Ltac with_scheme k :=
  first [ k constr:(""%string) | k constr:("http://"%string) | k constr:("https://"%string) ].
Ltac with_www k := first [ k constr:(""%string) | k constr:("www."%string) ].
Ltac with_host k := first [ k constr:("youtube.com"%string) | k constr:("youtu.be"%string) ].

Ltac url_match :=
  lazymatch goal with
  | |- run (Seq _ _) _ _ _ = true => rewrite run_Seq; url_match
  | |- run Bol _ _ _ = true => rewrite run_Bol; url_match
  | |- run (Opt _) _ _ _ = true =>
      rewrite run_Opt; apply orb_true_iff;
      first [ left; solve [url_match] | right; url_match ]
  | |- run (Alt _ _) _ _ _ = true =>
      rewrite run_Alt; apply orb_true_iff;
      first [ left; solve [url_match] | right; url_match ]
  | |- run (Lit _) _ _ _ = true =>
      apply run_Lit; eexists; split; [reflexivity | cbv beta; url_match]
  | |- run (Plus Dot) _ _ _ = true =>
      apply run_Plus_Dot; do 2 eexists;
      split; [eassumption | split; [eassumption | split; [reflexivity | url_match]]]
  | |- run Eol _ _ _ = true => apply run_Eol; tauto
  | |- _ => cbv beta; url_match
  end.
Lemma make_spec n init :
  exists r, make n init = Some r /\ wf r /\ bitCount r = n /\
    forall i, i < n -> index r i = init.
Proof.
  unfold make. destruct init.
  - destruct (truncateLastBucket_wf (b := mkBitVector n (repeat allOnes (bucketCountFor n))))
      as (r & E & W & C & I).
    { split; [apply repeat_length|apply Forall_repeat, allOnes_ok]. }
    exists r. repeat split; try apply W; try assumption.
    intros i Hi. rewrite I. cbn [bitCount].
    replace (i <? n) with true by (symmetry; apply Nat.ltb_lt; exact Hi).
    rewrite andb_true_r, index_mk, bucketAt_repeat. divmod64 i.
    pose proof (bucketCountFor_bounds n).
    replace (i / 64 <? bucketCountFor n) with true by (symmetry; apply Nat.ltb_lt; lia).
    apply bitOf_allOnes. lia.
  - exists (zeros n). repeat split; try apply wf_zeros.
    intros i _. apply index_zeros.
Qed.

Lemma and_spec b other :
  wf b -> wf other -> bitCount b = bitCount other ->
  wf (and b other) /\ bitCount (and b other) = bitCount b /\
  forall i, index (and b other) i = index b i && index other i.
Proof.
  intros [S1 T1] [S2 T2] HC.
  assert (I : forall i, index (and b other) i = index b i && index other i).
  { intros i. unfold and. apply index_bucketwise; auto. intros; apply bitOf_land. }
  split; [|split; [reflexivity|exact I]]. split; [split|].
  - apply length_bucketwise.
  - apply Forall_bucketwise; [apply land_ok|apply S1|apply S2].
  - intros i Hi. rewrite I. unfold and in Hi. cbn [bitCount bucketVector] in Hi.
    rewrite length_bucketwise in Hi. destruct S1 as [L1 _]. rewrite <- L1 in Hi.
    rewrite T1 by exact Hi. reflexivity.
Qed.

Lemma or_spec b other :
  wf b -> wf other -> bitCount b = bitCount other ->
  wf (or b other) /\ bitCount (or b other) = bitCount b /\
  forall i, index (or b other) i = index b i || index other i.
Proof.
  intros [S1 T1] [S2 T2] HC.
  assert (I : forall i, index (or b other) i = index b i || index other i).
  { intros i. unfold or. apply index_bucketwise; auto. intros; apply bitOf_lor. }
  split; [|split; [reflexivity|exact I]]. split; [split|].
  - apply length_bucketwise.
  - apply Forall_bucketwise; [apply lor_ok|apply S1|apply S2].
  - intros i Hi. rewrite I. unfold or in Hi. cbn [bitCount bucketVector] in Hi.
    rewrite length_bucketwise in Hi. destruct S1 as [L1 _], S2 as [L2 _].
    rewrite T1 by lia. rewrite T2; [reflexivity|]. rewrite L2, <- HC. lia.
Qed.

Lemma and_assign_spec b other :
  wf b -> wf other -> bitCount b = bitCount other ->
  wf (and_assign b other) /\ bitCount (and_assign b other) = bitCount b /\
  forall i, index (and_assign b other) i = index b i && index other i.
Proof.
  intros [S1 T1] [S2 T2] HC.
  assert (I : forall i, index (and_assign b other) i = index b i && index other i).
  { intros i. unfold and_assign. apply index_inplace; auto. intros; apply bitOf_land. }
  split; [|split; [reflexivity|exact I]]. split; [split|].
  - cbn. rewrite length_inplace. apply S1.
  - apply Forall_inplace; [apply land_ok|apply S1|apply S2].
  - intros i Hi. rewrite I. unfold and_assign in Hi. cbn [bitCount bucketVector] in Hi.
    rewrite length_inplace in Hi. rewrite T1 by exact Hi. reflexivity.
Qed.
(** The decoding on a grid of whole seconds and its labels. *)
Lemma label_time_grid (strategy_id : string) (grid : list time)
    (label : string) :
  (forall i t, grid !! i = Some t -> time_valid t /\ microsecond t = 0) ->
  let self := mkSelf strategy_id grid (map _fmt_hms grid) in
  (forall i,
     allowed_labels self !! i = Some label ->
     exists t,
       label_time self label = Decoded t /\
       grid !! i = Some t /\ _fmt_hms t = label) /\
  (~ In label (allowed_labels self) -> label_time self label = NotListed) /\
  label_time self label <> NoSuchTime.
Proof.
  intros Hgrid. cbv zeta. unfold label_time.
  cbn [allowed_labels allowed_times].
  pose proof (label_index_spec (map _fmt_hms grid) label) as Hspec.
  destruct (label_index (map _fmt_hms grid) label) as [k|e].
  - rewrite map_lookup in Hspec.
    destruct (grid !! k) as [tk|] eqn:Ek; [|discriminate Hspec].
    injection Hspec as Hk.
    split; [|split; [|discriminate]].
    + intros i Hi. rewrite map_lookup in Hi.
      destruct (grid !! i) as [t|] eqn:Et; [|discriminate Hi].
      injection Hi as Hlabel.
      destruct (Hgrid i t Et) as [Hv Hus].
      destruct (Hgrid k tk Ek) as [Hvk Husk].
      assert (Heq : tk = t).
      { apply fmt_hms_inj; try assumption. now rewrite Hk, Hlabel. }
      subst tk. exists t. split; [reflexivity|]. split; [reflexivity|].
      exact Hlabel.
    + intros Hnot. exfalso. apply Hnot. rewrite <- Hk.
      apply in_map. apply list_elem_of_In.
      eapply list_elem_of_lookup_2. exact Ek.
  - split; [|split; [reflexivity|discriminate]].
    intros i Hi. exfalso. apply Hspec.
    apply list_elem_of_In. eapply list_elem_of_lookup_2. exact Hi.
Qed.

> Work order
Your answer should be each line from the preceding material in which the word "injection" occurs.

> Result of the task
    injection Hspec as Hk.
      injection Hi as Hlabel.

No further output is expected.